That's what flew through my mind when I saw the Guardian standing in front of me. A little voice in the back of my head told me she looked different from the last time I saw her. I could not verify that. I had long forgotten her appearance.
"Cassie?" Hiraeth asked. She was small and thin, almost child-like in her appearance. A gut feeling informed me she had always been this way. I searched for some clues to recognize her by. Blonde hair, gray-brown eyes, slightly tanned skin - none of it struck a chord. Within a matter of milliseconds, faster than she could ever comprehend, I gave up.
"Um, Hiraeth?" The only part of her I could recall. Her name. The name Luci and Monji had asked our dad to give her. A deep kind of homesickness. It made me want to be sick, even though I knew I couldn't manage a single retch. Was this some kind of joke? Nostalgia showing up at my door when I'm so desperate to get back to Haven?

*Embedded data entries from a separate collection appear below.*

(** A section after some cuts: a prefix of the whole, never emptied, with an exact count of
    what is missing. *)
Record section_ok {A} (name : string) (whole kept : list A) (dropped : list Dropped) : Prop := {
  so_prefix : kept = take (length kept) whole;
  so_kept : whole <> [] -> kept <> [];
  so_count : omitted_of name dropped + length kept = length whole;
}.

Lemma section_whole {A} name (whole : list A) : section_ok name whole whole [].
Proof. constructor; [by rewrite firstn_all|done|done]. Qed.

Lemma section_other {A} name name' n (whole kept : list A) dropped :
  name <> name' -> section_ok name whole kept dropped -> section_ok name whole kept (note_dropped name' n dropped).
Proof.
  intros Hne [Hp Hk Hc]. constructor; [done|done|]. rewrite omitted_note, bool_decide_false by done. lia.
Qed.

Lemma cut_keep_bounds {A} (v : list A) : v <> [] -> 1 <= cut_keep v <= length v.
Proof.
  intros Hv. unfold cut_keep. destruct v as [|x [|y v]]; [done|cbn; lia|]. cbn [length Nat.eqb].
  pose proof (Nat.div_mod (S (S (length v))) 2 ltac:(done)). pose proof (Nat.mod_upper_bound (S (S (length v))) 2 ltac:(done)). lia.
Qed.

Lemma section_cut {A} name (whole kept : list A) dropped :
  kept <> [] -> section_ok name whole kept dropped ->
  section_ok name whole (take (cut_keep kept) kept) (note_dropped name (length kept - cut_keep kept) dropped).
Proof.
  intros Hne [Hp Hk Hc]. pose proof (cut_keep_bounds kept Hne) as Hb.
  assert (Hlen : length (take (cut_keep kept) kept) = cut_keep kept) by (rewrite length_take; lia). constructor.
  - rewrite Hlen. rewrite Hp at 2. by rewrite take_take, Nat.min_l by lia.
  - intros _ E. rewrite E in Hlen. cbn in Hlen. lia.
  - rewrite Hlen, omitted_note, bool_decide_true by done. lia.
Qed.

(** A digest after some cuts of [full]. *)
Record trimmed (full d : Digest) : Prop := {
  tm_new : section_ok "new_findings" (dg_new_findings full) (dg_new_findings d) (dg_dropped d);
  tm_overturns : section_ok "overturns" (dg_overturns full) (dg_overturns d) (dg_dropped d);
  tm_stale : section_ok "stale" (dg_stale full) (dg_stale d) (dg_dropped d);
  tm_clusters : section_ok "cluster_hints" (dg_cluster_hints full) (dg_cluster_hints d) (dg_dropped d);
  tm_costs : section_ok "cost_by_path" (dg_cost_by_path full) (dg_cost_by_path d) (dg_dropped d);
}.

Lemma trimmed_refl full : dg_dropped full = [] -> trimmed full full.
Proof. intros E. constructor; rewrite E; apply section_whole. Qed.

Lemma trimmed_pass full d d' : trimmed full d -> cut_pass d = Some d' -> trimmed full d'.
Proof.
  intros [Hn Ho Hs Hl Hc] H. unfold cut_pass in H.
  assert (Hcut : forall A (v : list A) name dr, length v <> 0 ->
    cut v name dr = (take (cut_keep v) v, note_dropped name (length v - cut_keep v) dr) /\ v <> []) by (by intros A []).
  repeat match type of H with
  | (if negb (bool_decide (length ?v = 0)) then _ else _) = _ =>
      destruct (bool_decide_reflect (length v = 0)) as [?|Hne]; cbn [negb] in H
  end; try discriminate H.
  all: match type of H with context [cut ?v ?name ?dr] => destruct (Hcut _ v name dr Hne) as [E Hv]; rewrite E in H end;
    injection H as <-; constructor; cbn; try (by apply section_other); by apply section_cut.
Qed.

Section sized.
Context (dsize : Digest -> nat).

(** The loop ends, with a digest that fits or that another cut would not have made smaller. *)
Lemma enforce_budget_spec full max fuel : forall d,
  trimmed full d -> dsize d < fuel ->
  exists d', enforce_budget dsize fuel d max = Some d' /\ trimmed full d' /\
    (dsize d' <= max \/ cut_pass d' = None \/ exists d0, cut_pass d0 = Some d' /\ dsize d0 <= dsize d').
Proof.
  induction fuel as [|fuel IH]; intros d T Hf; [lia|]. cbn [enforce_budget].
  destruct (Nat.leb_spec (dsize d) max); [eauto|]. destruct (cut_pass d) as [d'|] eqn:E; [|eauto 10].
  pose proof (trimmed_pass _ _ _ T E) as T'. destruct (Nat.leb_spec (dsize d) (dsize d')); [eauto 10|].
  apply IH; [done|lia].
Qed.

Lemma digest_total findings opts :
  exists out, digest dsize findings opts = Some (set_watermark (watermark_of (do_since_seq opts) out) out) /\
    trimmed (full_digest findings opts) out.
Proof.
  destruct (enforce_budget_spec (full_digest findings opts) (do_max_chars opts) (budget_fuel dsize (full_digest findings opts))
    (full_digest findings opts)) as (out & H & T & _).
  - by apply trimmed_refl.
  - unfold budget_fuel. lia.
  - exists out. unfold digest. rewrite H. done.
Qed.
End sized.

(** ** The streams *)

Lemma new_findings_of_elem findings since df :
  df ∈ new_findings_of findings since <->
  exists f, f ∈ findings /\ fi_id f ∉ superseded_ids findings /\ (since < fi_seq f)%Z /\ df = digest_finding f.
Proof.
  unfold new_findings_of, live_findings. rewrite elem_of_sort_by, list_elem_of_fmap.
  setoid_rewrite list_elem_of_filter. setoid_rewrite list_elem_of_filter. naive_solver.
Qed.

Lemma overturns_of_elem findings since o :
  o ∈ overturns_of findings since ->
  exists f, f ∈ findings /\ (since < fi_seq f)%Z /\ ov_by o = fi_id f /\ ov_by_seq o = fi_seq f /\ ov_new_claim o = fi_claim f
    /\ ov_overturned o ∈ fi_supersedes f.
Proof.
  unfold overturns_of. rewrite elem_of_sort_by, list_elem_of_bind. intros (f & Hov & [Hs Hf]%list_elem_of_filter).
  unfold overturns_by in Hov. apply list_elem_of_fmap in Hov as (old & -> & Hold). exists f. done.
Qed.

Lemma sorted_le {A} (key : A -> Z) l :
  StronglySorted (fun a b => (key a <=? key b)%Z = true) l -> StronglySorted (fun a b => key a <= key b)%Z l.
Proof.
  induction 1 as [|a l Hl IH Ha]; constructor; [done|]. eapply Forall_impl; [exact Ha|]. intros b. by rewrite Z.leb_le.
Qed.

Lemma new_findings_sorted findings since :
  StronglySorted (fun a b => df_seq a <= df_seq b)%Z (new_findings_of findings since).
Proof.
  apply sorted_le. apply sort_by_sorted; cbn; intros; rewrite ?Z.leb_le, ?Z.leb_gt in *; lia.
Qed.

Lemma overturns_sorted findings since :
  StronglySorted (fun a b => ov_by_seq a <= ov_by_seq b)%Z (overturns_of findings since).
Proof.
  apply sorted_le. apply sort_by_sorted; cbn; intros; rewrite ?Z.leb_le, ?Z.leb_gt in *; lia.
Qed.

Lemma prefix_elem {A} name (whole kept : list A) dropped x : section_ok name whole kept dropped -> x ∈ kept -> x ∈ whole.
Proof. intros [Hp _ _] Hx. rewrite Hp in Hx. by apply elem_of_take in Hx as (i & Hi%list_elem_of_lookup_2 & _). Qed.

Lemma list_max_spec l :
  match list_max l with
  | Some m => m ∈ l /\ forall x, x ∈ l -> (x <= m)%Z
  | None => l = []
  end.
Proof.
  induction l as [|x l IH]; [done|]. change (list_max (x :: l)) with (Some (default x (Z.max x <$> list_max l))).
  destruct (list_max l) as [m|]; cbn -[Z.max].
  - destruct IH as [Hm Hle]. split.
    + destruct (Z.max_spec x m) as [[_ ->]|[_ ->]]; [by right|by left].
    + intros y [->|Hy]%elem_of_cons; [lia|]. specialize (Hle y Hy). lia.
  - subst. split; [by left|]. intros y [->|Hy%elem_of_nil]%elem_of_cons; [lia|done].
Qed.

(** ** Aggregates *)

(** The findings of a path. *)
Definition of_path (path : string) (findings : list Finding) : list Finding :=
  filter (fun f => fi_task_id f = Some path) findings.

Definition sum_costs (l : list Finding) : Z := foldr (fun f s => fi_cost_tokens f + s)%Z 0%Z l.

Lemma sum_costs_app l l' : sum_costs (l ++ l') = (sum_costs l + sum_costs l')%Z.
Proof. unfold sum_costs. induction l as [|f l IH]; cbn; [done|]. lia. Qed.

Lemma sum_costs_nonneg l : Forall (fun f => 0 <= fi_cost_tokens f)%Z l -> (0 <= sum_costs l)%Z.
Proof. unfold sum_costs. induction 1; cbn; lia. Qed.

(** What the cost of a path counts, for the findings so far. *)
Record cost_ok (done : list Finding) (path : string) (c : PathCost) : Prop := {
  co_path : pc_path c = path;
  co_tokens : pc_tokens c = Z.min u64_max (sum_costs (of_path path done));
  co_findings : pc_findings c = length (of_path path done);
  co_confirmed : pc_confirmed c = length (filter (fun f => fi_status f = Confirmed) (of_path path done));
  co_ruled_out : pc_ruled_out c = length (filter (fun f => fi_status f = RuledOut) (of_path path done));
}.

Lemma of_path_snoc path done f :
  of_path path (done ++ [f]) = if bool_decide (fi_task_id f = Some path) then of_path path done ++ [f] else of_path path done.
Proof.
  unfold of_path. rewrite filter_app. cbn. case_bool_decide; [by rewrite decide_True|]. by rewrite decide_False, app_nil_r.
Qed.

Lemma charge_ok done path c f :
  Forall (fun f => 0 <= fi_cost_tokens f)%Z (done ++ [f]) -> fi_task_id f = Some path ->
  cost_ok done path c -> cost_ok (done ++ [f]) path (charge f c).
Proof.
  intros Hnn Ht [Hp Htk Hf Hc Hr]. apply Forall_app in Hnn as [Hd [Hf0 _]%Forall_cons].
  assert (0 <= sum_costs (of_path path done))%Z 
    by (apply sum_costs_nonneg, Forall_forall; intros x [_ Hx]%list_elem_of_filter; by eapply Forall_forall in Hd).
  constructor; cbn; rewrite ?of_path_snoc, ?bool_decide_true by done; [done|..].
  - rewrite Htk, sum_costs_app. change (sum_costs [f]) with (fi_cost_tokens f + 0)%Z. unfold u64_saturating_add. lia.
  - rewrite length_app, Hf. cbn. lia.
  - rewrite filter_app, length_app, Hc. cbn. destruct (fi_status f); cbn; repeat case_decide; cbn; try done; lia.
  - rewrite filter_app, length_app, Hr. cbn. destruct (fi_status f); cbn; repeat case_decide; cbn; try done; lia.
Qed.

Lemma new_path_ok done path : of_path path done = [] -> cost_ok done path (new_path path).
Proof. intros E. constructor; rewrite ?E; done. Qed.

(** The map of costs holds exactly the paths seen, each with its counts. *)
Lemma costs_spec findings :
  Forall (fun f => 0 <= fi_cost_tokens f)%Z findings ->
  forall path, match foldl cost_step ∅ findings !! path with
               | Some c => of_path path findings <> [] /\ cost_ok findings path c
               | None => of_path path findings = []
               end.
Proof.
  induction findings as [|f findings IH] using rev_ind; intros Hnn path; [done|]. rewrite foldl_app. cbn [foldl].
  specialize (IH (proj1 (proj1 (Forall_app _ _ _) Hnn))).
  set (m := foldl cost_step ∅ findings) in *. unfold cost_step.
  assert (Hother : fi_task_id f <> Some path -> of_path path (findings ++ [f]) = of_path path findings).
  { intros Hne. by rewrite of_path_snoc, bool_decide_false. }
  assert (Hkeep : fi_task_id f <> Some path ->
    match m !! path with Some c => of_path path (findings ++ [f]) <> [] /\ cost_ok (findings ++ [f]) path c
    | None => of_path path (findings ++ [f]) = [] end).
  { intros Hne. specialize (IH path). destruct (m !! path) as [c|]; rewrite (Hother Hne); [|done].
    destruct IH as [? [? ? ? ? ?]]. split; [done|]. constructor; by rewrite ?(Hother Hne). }
  destruct (fi_task_id f) as [p|] eqn:Et; [|by apply Hkeep].
  destruct (decide (p = path)) as [->|Hne]; [|rewrite lookup_insert_ne by done; apply Hkeep; congruence].
  rewrite lookup_insert_eq. split.
  - rewrite of_path_snoc, bool_decide_true by done. by destruct (of_path path findings).
  - apply charge_ok; [done|done|]. specialize (IH path). destruct (m !! path) as [c|]; [by destruct IH|by apply new_path_ok].
Qed.
(* ===== verification/LlmError.v ===== *)
(** * Errors of language-model calls

    [crates/octos-llm/src]: the typed errors of [error.rs], the call policy ([call_policy.rs]),
    the attribution of failures to lanes and the numbering of lanes ([provider.rs]), and the
    classification of errors in [retry.rs].  An [eyre::Report] is its chain of causes,
    outermost first; the HTTP library's error ([reqwest::Error]) is the answers it gives. *)
From S2P Require Import Prelude RustStr RustNum Models.
Open Scope octos_scope.

(** ** Data *)

(** [call_policy.rs]. *)
Inductive LlmCallPolicy := Normal | FailFast.

#[export] Instance call_policy_eq_dec : EqDecision LlmCallPolicy.
Proof. solve_decision. Defined.

Inductive ApiStyle :=
  | AnthropicMessages
  | OpenAiChatCompletions
  | OpenAiResponses
  | GeminiGenerateContent
  | OpenRouterChatCompletions.

Definition api_style_str (s : ApiStyle) : string :=
  match s with
  | AnthropicMessages => "anthropic_messages"
  | OpenAiChatCompletions => "openai_chat_completions"
  | OpenAiResponses => "openai_responses"
  | GeminiGenerateContent => "gemini_generate_content"
  | OpenRouterChatCompletions => "openrouter_chat_completions"
  end.

Inductive LlmErrorKind :=
  | Authentication
  | Quota
  | RateLimited (retry_after_secs : option Z)
  | ContextOverflow (limit used : option Z)
  | ModelNotFound (model : string)
  | ServerError (status : Z)
  | Network
  | Timeout
  | InvalidRequest (detail : string)
  | ContentFiltered
  | KStreamError
  | ProviderError (code : option string).

(** [LlmError]; its [source] is the next cause of the chain. *)
Record LlmError := {
  le_kind : LlmErrorKind;
  le_message : string;
  le_provider : string;
  le_api_style : option ApiStyle;
}.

"Mom..." I hear Casper murmur from the other room. Probably in his illness-induced sleep. Hiraeth hears it, and confusion passes over her features for a few moments. I know what was going on in her head. Mom? Angels can't have children.
"I came... I just wanted to say hi." The dainty Guardian says, her gaze dropping to the floor. Something is wrong. Something is troubling her. She probably hasn't been on Earth that long, but it's done the same thing it does to every creature from Haven. She's already gained full awareness of her emotions, and the fear and sadness is eating her from the inside out. It takes me a moment, really less than a second for her, but I figure it out. She must have visited her other angelic friends and realized how much they've changed.
"Let me guess. Lucifer first, you two were always close, and you also met Mals at the Base, too. Then it was Lee, Michael, and finally Eloa. They didn't live up to your expectations, so now you're here, hoping you can find comfort in the one person who never really seemed to change." I could tell the words I'm saying hurt her. I didn't care. Ever since Casper started getting worse and worse, I'd felt my emotions shifting, hiding themselves like they did for centuries. No, billions of years. They'd never been the greatest, my love tended to mess with my logic a lot, but they weren't that bad. The only ones I could really still feel were anger and despair.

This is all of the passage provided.